Peraltro, nel modo più epico: i Cubs, dopo gara 4, perdevano 3-1 e agli Indians bastava davvero poco. È finita invece 4-3 e il pennant a Chicago è arrivato con l’8-7 dell’extra inning, il decimo, tanto per non farsi mancare niente. Cosa resta agli Indians? Il passaggio della maledizione, perché non vincono le World Series da 68 anni (l’ultima volta fu nel 1948). La chiamano maledizione di Rocky Colavito: tre finali perse (1995, 1997, 2016), in aggiunta a stagioni di sconfitte e record negativi, tanto da diventare nel 1989 i protagonisti di un film comico, appunto “Major League” di David Ward, al cui titolo originale il doppiaggio italiano aggiunse il sottotitolo icastico, «la squadra più scassata della Lega».
Dopo tutto, Cleveland di maledizioni se ne intende: si pensi alla Nba e a quella lanciata nel 2010 nei confronti di LeBron James, idolo dei Cavaliers passato ai Miami Heat. Un addio vissuto come un tradimento, tale da meritarsi appunto un anatema: LeBron, per i tifosi dei Cavs, non avrebbe mai vinto l’Anello prima di Cleveland. E, in effetti, nel 2011 James e gli Heat persero le finali. Ma i Cavs nemmeno le raggiunsero più, mentre James le vinse poi nel 2012 e nel 2013. Come finì?

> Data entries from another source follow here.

(* ===== verification/ClientSpec.v ===== *)
(** Properties of the client calls of [ClientCall]: responses, response streams, sinks of
    requests, and call options. *)

From S2P Require Import Prelude Status Cq Buf Utf8 Metadata Task Call CallSpec ClientCall ServerCall Frame.

Local Open Scope rust_scope.

Section client_properties.
Context `{SC : SliceCore} `{SL : !SliceCoreLaws SC}.
Context start_answer `{CC : !CallCore start_answer}.
Context {Req Resp : Type} (req_ser : Req -> GrpcSlice -> outcome GrpcSlice)
  (resp_de : MessageReader SC -> Result Error Resp).

(** ** Response streams *)

(** Poll a response stream for each waker of a list until it ends or finds the queue shut
    down; the items it returned, and whether it ended. *)
Fixpoint response_polls (cxs : list Waker) (share : ShareCall) (self : ResponseStreamImpl)
    (items : list (Result Error Resp)) : M (World SC) (list (Result Error Resp) * bool) :=
  match cxs with
  | [] => ret (items, false)
  | cx :: cxs =>
      let* (p, share, self) := ResponseStreamImpl_poll start_answer resp_de cx share self in
      match p with
      | Pending => response_polls cxs share self items
      | Ready None => ret (items, true)
      | Ready (Some (Err QueueShutdown)) => ret (items ++ [Err QueueShutdown], false)
      | Ready (Some r) => response_polls cxs share self (items ++ [r])
      end
  end.

(** What a result of the batch that ends the call is reported as. *)
Definition failure (res : Result Error (option (MessageReader SC))) : list (Result Error Resp) :=
  match res with Ok _ => [] | Err e => [Err e] end.
#[export] Instance stream_sink_guarded call :
  GuardedSink stream_sink_impl call (stream_sink_ok call).
Proof.
  split.
  - intros cx [share st] w HI [<- HG]. cbn [fst snd] in *.
    destruct (remote_stopped_guard cx share _ w HI HG) as (e & share' & w1 & E & Hs1 & Hok).
    destruct e as [e|].
    { left. exists e, (share', st), w1. simpl. unfold StreamSink_poll_ready, bind. by rewrite E. }
    right. destruct Hok as (-> & HI1 & HG1); [done|].
    exists w1, (fun b => (share, set_base b st)). split; [done|]. split; [done|].
    intros r b w' E'. simpl in *. unfold StreamSink_poll_ready, bind. rewrite E, E'.
    split; [done|]. split; [done|]. split; [done|].
    apply (sink_ready_spared cx (sc_close_f share) _ _ _ _ HG1 E').
  - intros t fl [share st] w HI [<- HG]. cbn [fst snd] in *. right.
    exists w, (fun b => (share, set_base b st)). split; [done|]. split; [done|].
    intros r b w' E'. cbn [stream_sink_impl im_base im_send fst snd] in *.
    unfold StreamSink_start_send, bind. rewrite E'.
    split; [done|]. split; [done|]. split; [done|].
    apply (sink_send_spared start_answer _ _ _ _ (sc_close_f share) _ _ _ _ HG E').
  - intros cx [share st] w HI [<- HG]. cbn [fst snd] in *.
    destruct (remote_stopped_guard cx share _ w HI HG) as (e & share' & w1 & E & Hs1 & Hok).
    destruct e as [e|].
    { left. exists e, (share', st), w1. simpl. unfold StreamSink_poll_flush, bind. by rewrite E. }
    right. destruct Hok as (-> & HI1 & HG1); [done|].
    exists w1, (fun b => (share, set_base b st)). split; [done|]. split; [done|].
    intros r b w' E'. simpl in *. unfold StreamSink_poll_flush, bind. rewrite E, E'.
    split; [done|]. split; [done|]. split; [done|].
    apply (sink_flush_spared start_answer cx _ (sc_close_f share) _ _ _ _ HG1 E').
Qed.
End sinks.

Arguments mkSinkImpl {SC T St} _ _ _ _.
Arguments im_base {SC T St} _ _.
Arguments mkImplRun {T St} _ _ _ _.
Arguments ir_sink {T St} _.
Arguments ir_accepted {T St} _.
Arguments ir_error {T St} _.

(** ** Streams of the two sides *)

Section streams.
Context `{SC : SliceCore} `{SL : !SliceCoreLaws SC}.
Context start_answer `{CC : !CallCore start_answer}.
Context {T : Type} (de : MessageReader SC -> Result Error T).
Let W := World SC.
Implicit Types w : World SC.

Con il ritorno, nel 2014, del figliol prodigo ai Cavaliers, finalisti sconfitti nel 2015 ma - finalmente - campioni lo scorso 20 giugno, con LeBron miglior giocatore.
Tornando al baseball, a lungo si è protratta la maledizione di George Babe Ruth, una storia d’altri tempi per uno dei più grandi giocatori di sempre. Babe, “il bambino”, era colonna dei Boston Red Sox quando, nel 1920, fu ceduto ai New York Yankees. Fu la fortuna di questi ultimi e segnò il declino dei primi. Gli Yankees cominciarono a fare la storia, i Red Sox non vinsero più le World Series sino al 2004, 86 lunghissimi anni dopo l’ultimo trionfo il cui protagonista era stato, appunto, Ruth.
Neppure l’Europa del calcio è immune dalle superstizioni e, in questo senso, ha fatto epoca la maledizione di Béla Guttman, l’allenatore magiaro che, vinte due Coppe dei Campioni alla guida del Benfica nel 1961 e nel 1962, quando la dirigenza delle Aquile lusitane gli rifiutò un premio economico per i successi ottenuti, decise di andarsene, profetizzando che in capo a cent’anni il club mai più avrebbe vinto una Coppa dei Campioni. Bene: da allora il Benfica ha perso ben 7 finali europee su 7, cinque delle quali proprio in Coppa dei Campioni. Il dramma è che mancano ancora 46 anni alla scadenza dell’incantesimo.